Revenue Cycle Management Machine Learning
In a survey of 1 000 practicing physicians conducted by the american medical association ama 86 percent of doctors described the burden of prior authorizations as high or extremely high.
Revenue cycle management machine learning. In revenue cycle management rcm this typically takes the form of integrating the machine learning feedback back into the rcm workflow processes. Ai in revenue cycle management process is bigger than expected as it encapsulates everything under machine and deep learning. Why the hospital revenue cycle is practically begging for artificial intelligence and machine learning revenue cycle improvement just might be a perfect problem for ai and ml to solve. Beth jones sanborn managing editor.

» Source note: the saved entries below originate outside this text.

Lemma wp_forget_all s (Q : unit -> switcher hw -> Prop) :
  length (slots s) = 32%nat -> Forall (fun e => in_width 64 (beyond_time_cycle e) /\ skip_ok e) (slots s) ->
  (forall t, setup s t -> sw_links t = sw_links s -> length (slots t) = 32%nat ->
     Forall (fun e => in_width 64 (beyond_time_cycle e) /\ skip_ok e) (slots t) ->
     (forall i e, slot t i = Some e -> 0 <= i < 32 -> idx_vf e = invalid_idx s) -> Q tt t) ->
  wp (for_each sw_slots (fun i => set_entry i (fun e => e <| idx_vf := invalid_idx s |>))) Q s.
Proof.
  intros Hn Hd HQ. eapply wp_mono; [apply (wp_for_each_pre (fun pre t =>
    setup s t /\ sw_links t = sw_links s /\ length (slots t) = 32%nat /\
    Forall (fun e => in_width 64 (beyond_time_cycle e) /\ skip_ok e) (slots t) /\
    (forall i e, slot t i = Some e -> 0 <= i -> i ∈ pre -> idx_vf e = invalid_idx s)))|].
  - intros pre i post t Eids (Hsu & Hlk & Hnt & Hdt & Hx).
    assert (i ∈ sw_slots) as (k & -> & Hk%elem_of_seq)%list_elem_of_fmap
      by (rewrite Eids; apply elem_of_app; right; by left).
    destruct (slot_some t (Z.of_nat k) Hnt) as [e He]; [lia|].
    eapply wp_set_entry; [exact He|]. split; [by destruct Hsu|]. split; [done|].
    split; [by unfold slots, put_slot; cbn; rewrite length_insert|]. split.
    + unfold slots, put_slot. cbn. apply Forall_insert; [done|]. rewrite Forall_lookup in Hdt. exact (Hdt _ _ He).
    + intros j x Hj H0 Hin. rewrite slot_put in Hj by (eauto || lia).
      destruct (decide (j = Z.of_nat k)) as [->|Hne]; [by injection Hj as <-|].
      apply (Hx j x Hj H0). by apply elem_of_app in Hin as [?| ->%list_elem_of_singleton].
  - split_and!; try done. by intros i e _ _ ?%not_elem_of_nil.
  - intros [] t (? & ? & ? & ? & Hx). apply HQ; try done. intros i e He Hi. apply (Hx i e He); [lia|].
    apply list_elem_of_fmap. exists (Z.to_nat i). split; [lia|]. apply elem_of_seq. lia.
Qed.

(** The sequence of VFs after initialisation. *)
Definition initial_list (mode : Z) s : list Z :=
  if mode =? AMDGV_SCHED_FAIRNESS then enabled (allowed_vf_assignment (sw_manual s)) (num_vf (sw_conf s)) else [].
(* ===== verification/SwitchBoot.v ===== *)
(** * World switch: a concrete device

    Two VFs on the device of [WsBoot], one world switch over its two graphics
    schedulers, and the states after initialisation and a few calls. *)
From S2P Require Import Prelude Oss Api Mask Gpuiov WsState WsInv WsManual WsBulk WsBoot Dlist ListScan Switch SwitchEngine SwitchInv SwitchRun SwitchPick SwitchOps SwitchInit SwitchHistory.
Import Dlist ListScan.
#[local] Open Scope Z_scope.

#[export] Instance sw_env : OssEnv := env_of 1000 7000 [] [].
Definition blank_slot : active_vf_entry := mk_active_vf 0 0 0 false 0 0 0 0 false 0.
Definition zero_manual (mode allowed : Z) : manual_switch :=
  mk_manual (mk_links ∅ ∅) (replicate 32 blank_slot) false false amdgv_schedule_vfs_default_ptr
    false mode 0 0 allowed.

(** The memory before [init]: 2 VFs, all slices 6 ms. *)
Definition boot_sw (mode : Z) : switcher Z := {|
  sw_hw := s_ws; sw_manual := zero_manual mode 3;
  sw_conf := mk_sw_config 2 0 0xffffffff false false false false true (replicate 32 6000);
  run_summation := replicate 32 (replicate 32 (mk_hist 3000 250 (replicate 32 0) 0));
  sw_oss := oss_boot; sw_calls := [] |}.

Definition next_state {A} (m : M (switcher Z) A) (s : switcher Z) : switcher Z :=
  match m s with Ret (_, t) => t | Fault => s end.

Lemma boot_mask h : in_mask 3 h -> h = 0 \/ h = 1.
Proof.
  intros [Hh Hb]. assert (h = 0 \/ h = 1 \/ 2 <= h) as [?|[?|?]] by lia; auto.
  rewrite <- (Z.mod_small 3 (2 ^ 2)), Z.mod_pow2_bits_high in Hb by lia. done.
Qed.

Lemma boot_engine : engine_ready 3 true s_ws.
Proof.
  split.
  - by vm_compute.
  - intros h Hh%boot_mask. split; [by apply inv_ws|]. split; [|done].
    destruct Hh as [-> | ->]; by eexists.
  - by vm_compute.
  - apply (inv_ws 0). by left.
  - done.
  - by vm_compute.
Qed.

Lemma boot_answers : engine_completes s_ws.
Proof.
  split; [exact ok_hw_completes|]. apply ok_hw_prompt. by vm_compute.
Qed.

Lemma boot_blank mode : blank 0 (boot_sw mode).
Proof.
  split; [split| | | |].
  - exists (mk_ws true false AMDGV_SCHED_BLOCK_GFX 0 0 false 0 3 0 true).
    split; [reflexivity|]. split; [exact boot_engine|]. split; [by vm_compute|]. done.
  - by vm_compute.
  - split; [done|]. apply Forall_replicate. split; [done|]. apply Forall_replicate. by split_and!.
  - done.
  - apply Forall_replicate. by split; [|split].
  - split; [done|]. by apply Forall_replicate.
  - reflexivity.
Qed.

(** After initialisation for round robin, hybrid liquid and fairness. *)
Definition AMDGV_SCHED_ROUND_ROBIN : Z := 4.
Definition rr_up : switcher Z := Eval vm_compute in
  next_state (amdgv_sched_manual_switch_init 0 AMDGV_SCHED_ROUND_ROBIN) (boot_sw AMDGV_SCHED_ROUND_ROBIN).
Definition liquid_up : switcher Z := Eval vm_compute in
  next_state (amdgv_sched_manual_switch_init 0 AMDGV_SCHED_HYBRID_LIQUID_MODE) (boot_sw AMDGV_SCHED_HYBRID_LIQUID_MODE).
Definition fair_up : switcher Z := Eval vm_compute in
  next_state (amdgv_sched_manual_switch_init 0 AMDGV_SCHED_FAIRNESS) (boot_sw AMDGV_SCHED_FAIRNESS).

(** Both VFs added, the switch started. *)
Definition join (s : switcher Z) : switcher Z :=
  next_state (exec 0 Start) (next_state (exec 0 (AddVf 1)) (next_state (exec 0 (AddVf 0)) s)).

Lemma rr_up_reached : reachable 0 rr_up.
Proof.
  apply (reach_init 0 AMDGV_SCHED_ROUND_ROBIN (boot_sw AMDGV_SCHED_ROUND_ROBIN)); [apply boot_blank|by eexists|].
  vm_compute. reflexivity.
Qed.
Lemma liquid_up_reached : reachable 0 liquid_up.
Proof.
  apply (reach_init 0 AMDGV_SCHED_HYBRID_LIQUID_MODE (boot_sw AMDGV_SCHED_HYBRID_LIQUID_MODE)); [apply boot_blank|by eexists|].
  vm_compute. reflexivity.
Qed.
Lemma fair_up_reached : reachable 0 fair_up.
Proof.
  apply (reach_init 0 AMDGV_SCHED_FAIRNESS (boot_sw AMDGV_SCHED_FAIRNESS)); [apply boot_blank|by eexists|].
  vm_compute. reflexivity.
Qed.

(** A call that is allowed leads to a reachable state. *)
Lemma next_reached o s : reachable 0 s -> allowed 0 o s -> reachable 0 (next_state (exec 0 o) s).
Proof.
  intros Hr Ha. destruct (reachable_good 0 s Hr) as (w & Hg & Hw).
  destruct (wp_returns _ _ _ (wp_exec_op 0 o _ w s Hg Hw Ha)) as (r & t & E & _).
  unfold next_state. rewrite E. by eapply reach_step.
Qed.

(** A checker for the precondition of adding a VF. *)
Definition may_add (i : Z) (s : switcher Z) : bool :=
  match ws_of 0 s with Some w => ws_enabled w | None => true end
  && (0 <=? i) && (i <? num_vf (sw_conf s)) && bool_decide (i ∉ list_of s).
Lemma may_add_sound i s : may_add i s = true -> allowed 0 (AddVf i) s.
Proof.
  unfold may_add. intros H w Hw. rewrite Hw in H.
  apply andb_true_iff in H as [H Hni%bool_decide_eq_true]. zb.
  split; [done|]. split; [left; lia|by right].
Qed.

Lemma join_reached s : reachable 0 s -> may_add 0 s = true ->
  may_add 1 (next_state (exec 0 (AddVf 0)) s) = true -> reachable 0 (join s).
Proof.
  intros Hr H0 H1. unfold join. apply next_reached; [|by intros ? _].
  apply next_reached; [|by apply may_add_sound]. apply next_reached; [done|by apply may_add_sound].
Qed.

Definition rr_two : switcher Z := Eval vm_compute in join rr_up.
Definition liquid_two : switcher Z := Eval vm_compute in join liquid_up.

Lemma rr_two_reached : reachable 0 rr_two.
Proof.
  change rr_two with (join rr_up). apply join_reached; [exact rr_up_reached|vm_compute; reflexivity..].
Qed.
Lemma liquid_two_reached : reachable 0 liquid_two.
Proof.
  change liquid_two with (join liquid_up). apply join_reached; [exact liquid_up_reached|vm_compute; reflexivity..].
Qed.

These outcomes allow machine learning to fine tune revenue cycle activities accordingly. Machine learning can help your organization determine where it should experiment and then test the experiment on a large scale to generate outcomes. This provides health systems with a single solution that uses machine learning to improve the efficiency accuracy and scalability of revenue cycle management. Ultimately our solution helps hospitals and health systems increase productivity and reduce waste while decreasing cost of care allowing them to become better stewards of the healthcare dollar.
Machine learning came later with advanced intelligence to make predictive solutions. Mckinsey and company also published an infographic on the topic of using machine learning to unlock value across the healthcare value chain. April 10 2020 prior authorizations are one of the most burdensome aspects of revenue cycle management. Nearly an equal amount 88 percent also said the burden has increased over the last five years.